The answer to your question is “it depends”. Is it for hobby or business use? Will it fit in without impacting anyone else? Is it proportionate to the house? etc etc. As the previous replies have said you need to either talk to a Planning Officer (not always that easy) or get professional advice.


----------



## doctor Bob

I think there will be objections and I seriously doubt planning will pass it.


----------



## Woody2Shoes

As others have said, the best way is to check with the Local Planning Authority.

I think it's highly unlikely that something that large would be considered "domestic" (!), in any situation in England/Wales. If the site is in a Conservation Area or a National Park, forget it. If there is an Article 4 Direction in place (the LPA should be able to say), or if there are restrictive covenants (visible via the Land Registry, if the land ownership is already registered) - again, forget it.

Your best bet is perhaps to find an agricultural/equine property and use agriculture as a justification i.e. a barn-type structure.

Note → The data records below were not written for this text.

(** ** Runs *)

(** The answers an operation can have: a settled promise does not reject, and the
    promises of the broker are answered once they are resolved. *)
Definition permits (s : HostExecState) (io : HostIO) : host_reply io + HostError → bool :=
  match io return host_reply io + HostError → bool with
  | Tick => λ r, match r with inl _ => true | inr _ => false end
  | Decided c => λ r, match r with inl _ => includes (hs_resolved s) c | inr _ => false end
  | CleanedUp c => λ r,
      match r with
      | inl _ => match lc_task (lifecycle_of s c) with NoCleanup | CleanupDone => true | _ => false end
      | inr _ => false
      end
  | _ => λ _, true
  end.

Inductive HostEvent : Type :=
  | Start (internalSocketPath controlSocketPath : string)
  | Connect (channel : Channel)
  | Wake (thread : nat)
  (** the socket closes, or fails with a message *)
  | SocketEnds (c : nat) (failure : option string)
  | MonitorFires (c : nat) (event : MonitorEvent)
  | CleanupRuns (c : nat)
  | TimerFires (ref : GroupRef)
  | Close (fuel : nat).

Definition socket_ends (c : nat) (failure : option string) : method () :=
  s ← get;
  if lc_attached (lifecycle_of s c) && map_has (hs_lifecycles s) c then
    cancel c (error match failure with
                    | None => "gateway disconnected"
                    | Some message => "gateway transport error: " +:+ message
                    end)
  else mret ().

Definition monitor_fires (c : nat) (event : MonitorEvent) : method () :=
  s ← get;
  let lc := lifecycle_of s c in
  match lc_cleanup lc with
  | Some requestId =>
      if lc_monitoring lc then
        _ ← modify (set_lifecycle c (with_monitoring false));
        handleGatewayLifecycleEvent c requestId event
      else mret ()
  | None => mret ()
  end.

Definition cleanup_runs (c : nat) : method () :=
  s ← get;
  let lc := lifecycle_of s c in
  match lc_cleanup lc with
  | Some requestId =>
      if bool_decide (lc_task lc = CleanupScheduled) then
        _ ← modify (set_lifecycle c (with_task CleanupRunning));
        _ ← ignore_errors (removePendingRequest requestId);
        modify (set_lifecycle c (with_task CleanupDone))
      else mret ()
  | None => mret ()
  end.

(** The timer of a group that is still set. *)
Definition timer_fires (ref : GroupRef) : method () :=
  s ← get;
  let g := group_at s ref in
  match pg_timer g with
  | Some requestId =>
      _ ← modify (update_group ref clear_timer);
      resolveGroup ref.1 (Deny TIMED_OUT) None
  | None => mret ()
  end.

Definition HostPool : Type := pool HostExecState ().

Definition host_answers : Type := ∀ io : HostIO, host_reply io + HostError.

Definition host_step (pl : HostPool) (event : HostEvent * host_answers) : HostPool :=
  let '(event, answers) := event in
  match event with
  | Start internalSocketPath controlSocketPath =>
      launch answers pl (λ _, start internalSocketPath controlSocketPath)
  | Connect channel => launch answers pl (handleConnection channel)
  | Wake thread => wake permits answers pl thread
  | SocketEnds c failure => launch answers pl (λ _, socket_ends c failure)
  | MonitorFires c event => launch answers pl (λ _, monitor_fires c event)
  | CleanupRuns c => launch answers pl (λ _, cleanup_runs c)
  | TimerFires ref => launch answers pl (λ _, timer_fires ref)
  | Close fuel => launch answers pl (λ _, close fuel)
  end.

Definition host_run (events : list (HostEvent * host_answers)) : HostPool :=
  fold_left host_step events (empty_pool () new_host_state []).
End HostExec.
Lemma triple_try {A} P `{!Persistent P} (m : method A) h R :
  triple P m R → (∀ e, triple P (h e) R) → triple P (try m h) R.
Proof.
  intros Hm Hh s w Hok Hp. eapply safe_catch; [by apply Hm|by intros s1 w1 a|].
  intros s1 w1 e (H1 & H2 & _). eapply safe_mono.
  - apply (Hh e); [done|]. by eapply persists_prefix.
  - intros s2 w2 r (H4 & H5 & H6). split_and!; [done|by etrans|done].
Qed.

Lemma triple_ret {A} (P : Trace → Prop) (a : A) (R : Trace → A → Prop) :
  (∀ w, P w → R w a) → triple P (mret a) R.
Proof. intros HR s w Hok Hp. split_and!; [done|done|by apply HR]. Qed.

Lemma triple_throw {A} P e (R : Trace → A → Prop) : triple P (Throw e) R.
Proof. intros s w Hok Hp. by split_and!. Qed.

Lemma triple_get {B} P (f : HostExecState → method B) R :
  (∀ s0, triple (λ w, P w ∧ ok o s0 w) (f s0) R) → triple P (get ≫= f) R.
Proof. intros Hf s w Hok Hp. by apply (Hf s). Qed.

Lemma triple_modify P f : (∀ s w, ok o s w → P w → ok o (f s) w) → triple P (modify f) (λ _ _, True).
Proof. intros Hf s w Hok Hp. split_and!; [by apply Hf|done|done]. Qed.

Definition quiet_io (io : HostIO) : Prop := match io with StartCommand _ _ => False | _ => True end.

Lemma ok_quiet s w io r : quiet_io io → ok o s w → ok o s (w ++ [existT io r]).
Proof. intros Hio. apply ok_snoc. by destruct io. Qed.

Lemma triple_await P `{!Persistent P} io :
  quiet_io io → triple P (await io) (λ w r, P w ∧ happened w io r).
Proof.
  intros Hio s w Hok Hp. apply safe_await_last; [done|]. intros r s' w' (Hok' & Hw & _).
  split_and!; [by apply ok_quiet|by apply prefix_app_r|]. destruct r as [a|e]; [|done].
  split; [by eapply persists, persists_prefix|apply happened_last].
Qed.

Lemma triple_await_bind {B} P `{!Persistent P} io (f : host_reply io → method B) R :
  quiet_io io → (∀ r, triple (λ w, P w ∧ happened w io r) (f r) R) → triple P (await io ≫= f) R.
Proof.
  intros Hio Hf. eapply triple_bind; [done|by apply triple_await|]. intros r.
  eapply triple_mono; [apply Hf|by intros w (_ & Hp)|done].
Qed.

Lemma triple_await_last P `{!Persistent P} io (R : Trace → host_reply io → Prop) :
  quiet_io io → (∀ w r, P w → happened w io r → R w r) → triple P (await io) R.
Proof.
  intros Hio HR. eapply triple_mono; [by apply (triple_await P io)|done|]. intros w r []. by apply HR.
Qed.

Lemma triple_call P `{!Persistent P} io :
  quiet_io io → triple P (call io) (λ w r, P w ∧ happened w io r).
Proof.
  intros Hio s w Hok Hp. refine (safe_call_last _ _ io _ _ _ _). intros r.
  split_and!; [by apply ok_quiet|by apply prefix_app_r|]. destruct r as [a|e]; [|done].
  split; [by apply persists|apply happened_last].
Qed.

Lemma triple_emit P io : quiet_io io → triple P (emit io) (λ _ _, True).
Proof. intros Hio s w Hok Hp r. split_and!; [by apply ok_quiet|by apply prefix_app_r|done]. Qed.

Lemma triple_pause P io : quiet_io io → triple P (pause io) (λ _ _, True).
Proof.
  intros Hio s w Hok Hp. split; [done|]. intros r s' w' (Hok' & Hw & _).
  split_and!; [by apply ok_quiet|by apply prefix_app_r|done].
Qed.

(** The same for methods of which only the invariant is known. *)
Lemma keeps_bind {A B} (m : method A) (f : A → method B) :
  keeps m → (∀ a, keeps (f a)) → keeps (m ≫= f).
Proof.
  intros Hm Hf. eapply triple_bind; [apply _|exact Hm|]. intros a. eapply triple_mono; [apply Hf|done|done].
Qed.

Lemma keeps_try {A} (m : method A) h : keeps m → (∀ e, keeps (h e)) → keeps (try m h).
Proof. intros Hm Hh. by apply triple_try; [apply _|..]. Qed.

Lemma keeps_get {B} (f : HostExecState → method B) : (∀ s, keeps (f s)) → keeps (get ≫= f).
Proof. intros Hf. apply triple_get. intros s. eapply triple_mono; [apply Hf|done|done]. Qed.

Lemma keeps_modify f : (∀ s w, ok o s w → ok o (f s) w) → keeps (modify f).
Proof. intros Hf. apply triple_modify. eauto. Qed.

Lemma keeps_await io : quiet_io io → keeps (await io).
Proof. intros Hio. eapply triple_mono; [by apply (triple_await (λ _, True) io)|done|done]. Qed.

Lemma keeps_call io : quiet_io io → keeps (call io).
Proof. intros Hio. eapply triple_mono; [by apply (triple_call (λ _, True) io)|done|done]. Qed.
(* ===== verification/Config.v ===== *)
(** * The configuration of profiles and its validation (config/types.ts, port_forwards.ts, validate.ts, load.ts)

    The data a configuration file is read into, the normalization of its port forwards,
    and what the type system of the configuration language cannot say: each check is a
    function from a profile to its errors, [validateProfile] collects them, and
    [validateConfig] returns the configuration with its port forwards normalized, or
    all errors.  A check that throws, as the authorization does on names inherited from
    `Object.prototype`, is [None].  The members of a profile that only one stage reads
    and nothing checks are left out. *)
From S2P Require Import Prelude JsString Json NodePath AuthzConfig PortForward PortBind.
From S2P Require Import Agents HostMatch ContainerPlan MountPlan Validate Compile Resolve Protocol Dind.

(** ** types.ts *)

Record PortPair : Type := { pp_hostPort : Z; pp_containerPort : Z }.

(** A number that may also be no integer at all. *)
Record RequestBodyAuditConfig : Type := {
  ra_enable : bool;
  ra_retentionSeconds : option Z;
  ra_maxBodyBytes : option Z;
  ra_maxTotalBytes : option Z;
}.

(** The members of `network` next to those of the authorization. *)
Record ProfileNetwork : Type := {
  pn_authz : NetworkConfig;
  pn_localForwards : list PortPair;
  pn_remoteForwards : list PortPair;
  pn_forwardPorts : list Z;
  pn_requestBodyAudit : RequestBodyAuditConfig;
}.

Record DockerConfig : Type := {
  do_enable : bool;
  do_shared : bool;
  do_networkScopes : option (list (string * ScopeConfig));
}.
Fixpoint strip_return (s : string) : string :=
  match s with
  | "" => ""
  | String a rest => match rest with "" => if Ascii.eqb a carriage then "" else String a "" | _ => String a (strip_return rest) end
  end.

(** A return before a line feed belongs to the separator. *)
Fixpoint strip_returns (parts : list string) : list string :=
  match parts with
  | [] => []
  | part :: parts => match parts with [] => [part] | _ => strip_return part :: strip_returns parts end
  end.

(** `text.split(/\r?\n/)` *)
Definition split_lines (text : string) : list string := strip_returns (split_on line_feed text).

Definition trimEnd (s : string) : string := strip_end is_space s.

Definition backslash_char : ascii := "092"%char.
Definition quote_char : ascii := "034"%char.

(** Replace a backslash and the character after it, if that is [c], by [c]. *)
Fixpoint unescape (c : ascii) (s : string) : string :=
  match s with
  | "" => ""
  | String a rest =>
      match rest with
      | String b rest' => if Ascii.eqb a backslash_char && Ascii.eqb b c then String c (unescape c rest') else String a (unescape c rest)
      | "" => s
      end
  end.

Definition dotenv_value (value : string) : string :=
  if startsWith value dquote && endsWith value dquote
  then unescape backslash_char (unescape quote_char (slice 1 (slen value - 1) value))
  else if startsWith value "'" && endsWith value "'" then slice 1 (slen value - 1) value
  else value.

(** A line: its key and its value, if it has them. *)
Definition dotenv_line (rawLine : string) : option (string * string) :=
  let line := trim rawLine in
  if String.eqb line "" || startsWith line "#" then None
  else
    let withoutExport := if startsWith line "export " then trim (drop_str 7 line) else line in
    match indexOf withoutExport "=" with
    | None | Some O => None
    | Some equalsIndex =>
        Some (trim (take_str equalsIndex withoutExport), dotenv_value (trim (drop_str (S equalsIndex) withoutExport)))
    end.

(** Assigning a text to `__proto__` changes nothing. *)
Definition assign (values : list (string * string)) (key value : string) : list (string * string) :=
  if String.eqb key "__proto__" then values else map_set values key value.

Definition parseDotEnv (text : string) : list (string * string) :=
  fold_left (λ values line, match dotenv_line line with Some (key, value) => assign values key value | None => values end) (split_lines text) [].

(** ** Keyring and commands *)

Definition resolveCommand (name : string) : option string :=
  List.find is_file
    (map (λ dir, join_paths [dir; name]) (List.filter (λ dir, negb (String.eqb dir "")) (split_on ":" (default "" (map_get process_env "PATH"))))).

(** [run] answers the command started: its output and exit code, or the error thrown. *)
Context (run : list string → Result (string * Z)).

Definition readKeyringViaCommand (command : string) (args : list string) : Result (option string) :=
  match resolveCommand command with
  | None => Err ("keyring helper not found: " +:+ command)
  | Some resolved =>
      '(stdout, code) ← run (resolved :: args);
      Ok (if negb (code =? 0)%Z then None else if String.eqb (trimEnd stdout) "" then None else Some (trimEnd stdout))
  end.

Definition defaultKeyringResolver (service account : string) : Result (option string) :=
  if String.eqb platform "linux" then readKeyringViaCommand "secret-tool" ["lookup"; "service"; service; "account"; account]
  else if String.eqb platform "darwin" then readKeyringViaCommand "security" ["find-generic-password"; "-s"; service; "-a"; account; "-w"]
  else Err ("keyring secrets are not supported on " +:+ platform).

Definition runSecretCommand (command : string) : Result SecretValue :=
  if String.eqb (trim command) "" then Err "cmd: secret source must name a command"
  else
    '(stdout, status) ← run ["sh"; "-c"; command];
    if negb (status =? 0)%Z then Err ("cmd: secret source exited with status " +:+ Z_to_string status)
    else Ok match split_lines (trim stdout) with [] | "" :: _ => SvNull | first :: _ => SvText first end.

(** ** Sources *)

Definition of_keyring (value : option string) : SecretValue := match value with Some value => SvText value | None => SvNull end.
(** * run_dashboard: post-processing inventory checks ([pp_funcs.py])

    A shallow embedding of the functions of [pp_funcs.py] that decode model
    dates, build the per-directory series of file counts, group the
    directories by segment length, label them, infer the experiment
    properties from the path of the pp directory and build the frepp
    command; followed by the properties proved about them.

    Python values are modelled as follows: [str] is [string] (code points
    below 256), [int] and numpy integers are [Z], a raised exception is the
    [Raise] case of [result], the [nfiles] dictionary is a [gmap], and NaN in
    a series of counts is [None]. *)

From Stdlib Require Import ZArith Ascii.
From stdpp Require Import base list sorting gmap strings pretty.

(** ** Exceptions and results *)

(** Where a [ValueError] comes from. *)
Inductive value_error :=
  | VE_strptime                  (* datetime.strptime: no match, unconverted
                                    data, or a date that does not exist *)
  | VE_int                       (* int() of a string that is not a number *)
  | VE_empty_reduction           (* numpy: minimum of a zero-size array *)
  | VE_arange                    (* numpy.arange: the length cannot be
                                    computed, the step being zero *)
  | VE_not_pp (subdir : string). (* raised by pp_to_dataframe *)

Inductive exn :=
  | NotImplementedError
  | ValueError (v : value_error)
  | IndexError
  | KeyError (k : string)
  | CalledProcessError (returncode : Z).

Inductive result (A : Type) :=
  | Ok (a : A)
  | Raise (e : exn).
Arguments Ok {A} a.
Arguments Raise {A} e.

Global Instance result_ret : MRet result := λ A a, Ok a.
Global Instance result_bind : MBind result := λ A B f m,
  match m with Ok a => f a | Raise e => Raise e end.

Definition is_ok {A} (r : result A) : bool :=
  match r with Ok _ => true | Raise _ => false end.

(** ** Python strings and lists *)

Module Py.

(** [str.isspace] on one character (code points below 256). *)
Definition isspace (c : ascii) : bool :=
  let n := nat_of_ascii c in
  (9 <=? n) && (n <=? 13) || (28 <=? n) && (n <=? 32)
  || (n =? 133) || (n =? 160).

(** The characters matched by [\d]. *)
Definition isdigit (c : ascii) : bool :=
  let n := nat_of_ascii c in (48 <=? n) && (n <=? 57).

(** [s.replace(old, new)] for one-character [old] and [new]. *)
Fixpoint replace (old new : ascii) (s : string) : string :=
  match s with
  | EmptyString => EmptyString
  | String c s' =>
      String (if Ascii.eqb c old then new else c) (replace old new s')
  end.

Definition starts_word (s : string) : bool :=
  match s with
  | EmptyString => false
  | String c _ => negb (isspace c)
  end.

(** [s.split()]: the maximal runs of characters that are not whitespace. *)
Fixpoint split (s : string) : list string :=
  match s with
  | EmptyString => []
  | String c s' =>
      if isspace c then split s'
      else if starts_word s' then
        match split s' with
        | w :: ws => String c w :: ws
        | [] => [String c EmptyString]
        end
      else String c EmptyString :: split s'
  end.

(** [l[i]] for [i >= 0]. *)
Definition index {A} (l : list A) (i : nat) : result A :=
  match l !! i with Some x => Ok x | None => Raise IndexError end.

Are you aware of the changes to the Permitted Development rules which allow retail/business premises to be (partially or fully) converted to domestic use? Acquiring a business unit - with scope to convert part to domestic - might be another route.


----------



## Cabinetman

I thought my workshop was quite large enough for me to rattle around in at 40‘ x 15‘ sometimes it’s a little long and thin, but yours is going to be ten and a half times the size! You say it’s a home workshop, what do you plan to do in there, Flying Scotsman rebuild? Or maybe you know something we don’t and it’s Xavier's Ark


----------



## Farmer Giles

I built a 26m x 6m part-stone barn on two storeys that contains my 20m x 6m workshop upstairs. It's on a smallholding but still needed planning. I knew it would be difficult to get planning so I paid a planning consultant to apply, she used to work for the council and knew exactly how to word everything, just enough, not too much to open up to other questions. My neighbours were astounded that planning went through first time. I did get one crazy planning restriction that I had to consent to, but I didn't comply and nobody has ever checked.

They wanted me to put a stone roof on the steel frame building to "blend in with all the other barns in the area". None of the other barns have stone roofs as it costs a fortune and weighs a load, about a tonne for every 5 sq metres if memory serves me correctly, it would have double the steel costs and probably trebled the overall cost of the building.


----------



## Dabop

30 x 100ft- thats a warehouse....
in metres thats 9 x 30m....

I have a farm shed here thats slightly smaller- 9x25m (4 bays, so yours would be a 5 bay equivalent of mine... another 'door' longer in other words...)
But mines on 30 acres....
big difference....
To give you an idea of the size we are talking about...
(under construction- 3 'hibays' and the fourth is a 'lowbay leanto' ie my workshop eventually)





overhead drone shot... yours would be the same depth but extend past the watertank on the right- ie that tank would be inside your shed... (the white ute is a Toyota Hilux for scale- you could 'squeeze' 4 per bay in at a pinch- so yours could hold 20 against mine holding 16 of them....)

That's a BIG shed..... especially for a relatively small backyard- most of the yard would be inside the shed!!!
(remember that the shed is only 10ft narrower than the yard so my back wall right on one side fence line- and you would struggle to open both front doors on the hilux in that pic without hitting the other side fence- and with my lefthand wall hard up against the fenceline at the back, that caravan would pretty much be at the back wall of your house....)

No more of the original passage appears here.